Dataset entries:

(** ['a'..'z'] to ['A'..'Z'], everything else unchanged. *)
Definition ascii_toupper (c : N) : N :=
  if ((97 <=? c) && (c <=? 122))%N then (c - 32)%N else c.

(** [s.upper()], with the Unicode table as a parameter like [lower]. *)
Definition upper (unicode_upper : str → str) (s : str) : str :=
  if forallb isascii s then List.map ascii_toupper s else unicode_upper s.

(** "straße": the sharp s is code point 223. *)
Definition strasse : str := py "stra" ++ [223%N] ++ py "e".

(** ** A small engine to run the script on *)

Module Demo.

(** A table that lowers nothing outside ASCII. *)
Definition unicode_lower (s : str) : str := List.map ascii_tolower s.

Definition STOPWORDS : gset str :=
  list_to_set [py "the"; py "a"; py "an"; py "and"; py "of"].

(** The words an engine keeps: the pieces between spaces whose
    lower-casing is not a stopword. *)
Definition eligible_words (cfg : WC.config) (text : str) : list str :=
  List.filter
    (fun w => truthy w
              && negb (bool_decide (lower unicode_lower w ∈ WC.stopwords cfg)))
    (split 32%N text).

(** Lays out the first [max_words] words; with no word to lay out it
    raises the [ValueError] of the wordcloud package. *)
Definition engine_generate (cfg : WC.config) (text : str)
  : pyexc + list str :=
  match eligible_words cfg text with
  | [] => inl (PyExc true no_words_message)
  | ws => inr (take (Z.to_nat (WC.max_words cfg)) ws)
  end.

Definition png_signature : bytes :=
  [x89; x50; x4e; x47; x0d; x0a; x1a; x0a].

Definition savefig (fig : Figure (list str)) (args : savefig_args)
  : pyexc + bytes := inr png_signature.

## WORK ITEM
Above are some records. Copy each of their lines that holds the string "Definition".

## RESULT OF THIS EXERCISE
Definition ascii_toupper (c : N) : N :=
Definition upper (unicode_upper : str → str) (s : str) : str :=
Definition strasse : str := py "stra" ++ [223%N] ++ py "e".
Definition unicode_lower (s : str) : str := List.map ascii_tolower s.
Definition STOPWORDS : gset str :=
Definition eligible_words (cfg : WC.config) (text : str) : list str :=
Definition engine_generate (cfg : WC.config) (text : str)
Definition png_signature : bytes :=
Definition savefig (fig : Figure (list str)) (args : savefig_args)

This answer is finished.